Data entries:

[Start of section]

Lemma adjust_row_unique (changed : list changed_entry) (i : nat)
    (idx : string) (cur : list R) :
  length (filter (fun l => l = idx) labels) = 1%nat ->
  length cur = length labels ->
  exists changed' cur',
    adjust_row (CSeries labels values) country_rates global_rate changed
      (i, idx)
      (mkDataFrame labels (<["capital_cost" := NumCol cur]> cols0))
    = (Ok changed',
       mkDataFrame labels (<["capital_cost" := NumCol cur']> cols0), [])
    /\ length cur' = length labels.
Proof.
  intros Hcount Hcur. unfold adjust_row, row_country, series_loc.
  pose proof (filter_zip_count idx labels (col_scalars values)
                col_scalars_length) as Hlen.
  destruct (filter (fun lv => lv.1 = idx) (zip labels (col_scalars values)))
    as [|[l1 v1] [|[l2 v2] rest]]; simpl in Hlen; [lia| |lia].
  cbn [fmap list_fmap snd]. munfold. cbn [dict_contains].
  destruct v1 as [v|s]; cbn [dict_contains].
  { eexists _, cur. split; [reflexivity|done]. }
  unfold dict_getitem_at, dict_getitem.
  destruct (country_rates !! s) as [r|] eqn:Er.
  2: { rewrite bool_decide_eq_false_2 by (intros [? ?]; done).
       eexists _, cur. split; [reflexivity|done]. }
  rewrite bool_decide_eq_true_2 by eauto.
  destruct (decide (Rabs (r - global_rate) > 0.001)) as [Hfar|Hnear].
  2: { eexists _, cur. split; [reflexivity|done]. }
  destruct Hrates as [Hg Hr]. specialize (Hr _ _ Er).
  rewrite !calculate_annuity_simple_annuity by lra.
  unfold float_div. rewrite decide_False by (apply annuity_ne_0; lra).
  unfold loc_imul. munfold. cbn [df_columns df_index].
  rewrite lookup_insert_eq. cbn [df_columns df_index].
  rewrite insert_insert_eq.
  eexists _, _. split; [reflexivity|].
  rewrite length_zip_with, Hcur. apply Nat.min_id.
Qed.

[End of section]

• [Aim of the exercise] Return all of the entries exactly as they were supplied.

• [Task solution]
Lemma adjust_row_unique (changed : list changed_entry) (i : nat)
    (idx : string) (cur : list R) :
  length (filter (fun l => l = idx) labels) = 1%nat ->
  length cur = length labels ->
  exists changed' cur',
    adjust_row (CSeries labels values) country_rates global_rate changed
      (i, idx)
      (mkDataFrame labels (<["capital_cost" := NumCol cur]> cols0))
    = (Ok changed',
       mkDataFrame labels (<["capital_cost" := NumCol cur']> cols0), [])
    /\ length cur' = length labels.
Proof.
  intros Hcount Hcur. unfold adjust_row, row_country, series_loc.
  pose proof (filter_zip_count idx labels (col_scalars values)
                col_scalars_length) as Hlen.
  destruct (filter (fun lv => lv.1 = idx) (zip labels (col_scalars values)))
    as [|[l1 v1] [|[l2 v2] rest]]; simpl in Hlen; [lia| |lia].
  cbn [fmap list_fmap snd]. munfold. cbn [dict_contains].
  destruct v1 as [v|s]; cbn [dict_contains].
  { eexists _, cur. split; [reflexivity|done]. }
  unfold dict_getitem_at, dict_getitem.
  destruct (country_rates !! s) as [r|] eqn:Er.
  2: { rewrite bool_decide_eq_false_2 by (intros [? ?]; done).
       eexists _, cur. split; [reflexivity|done]. }
  rewrite bool_decide_eq_true_2 by eauto.
  destruct (decide (Rabs (r - global_rate) > 0.001)) as [Hfar|Hnear].
  2: { eexists _, cur. split; [reflexivity|done]. }
  destruct Hrates as [Hg Hr]. specialize (Hr _ _ Er).
  rewrite !calculate_annuity_simple_annuity by lra.
  unfold float_div. rewrite decide_False by (apply annuity_ne_0; lra).
  unfold loc_imul. munfold. cbn [df_columns df_index].
  rewrite lookup_insert_eq. cbn [df_columns df_index].
  rewrite insert_insert_eq.
  eexists _, _. split; [reflexivity|].
  rewrite length_zip_with, Hcur. apply Nat.min_id.
Qed.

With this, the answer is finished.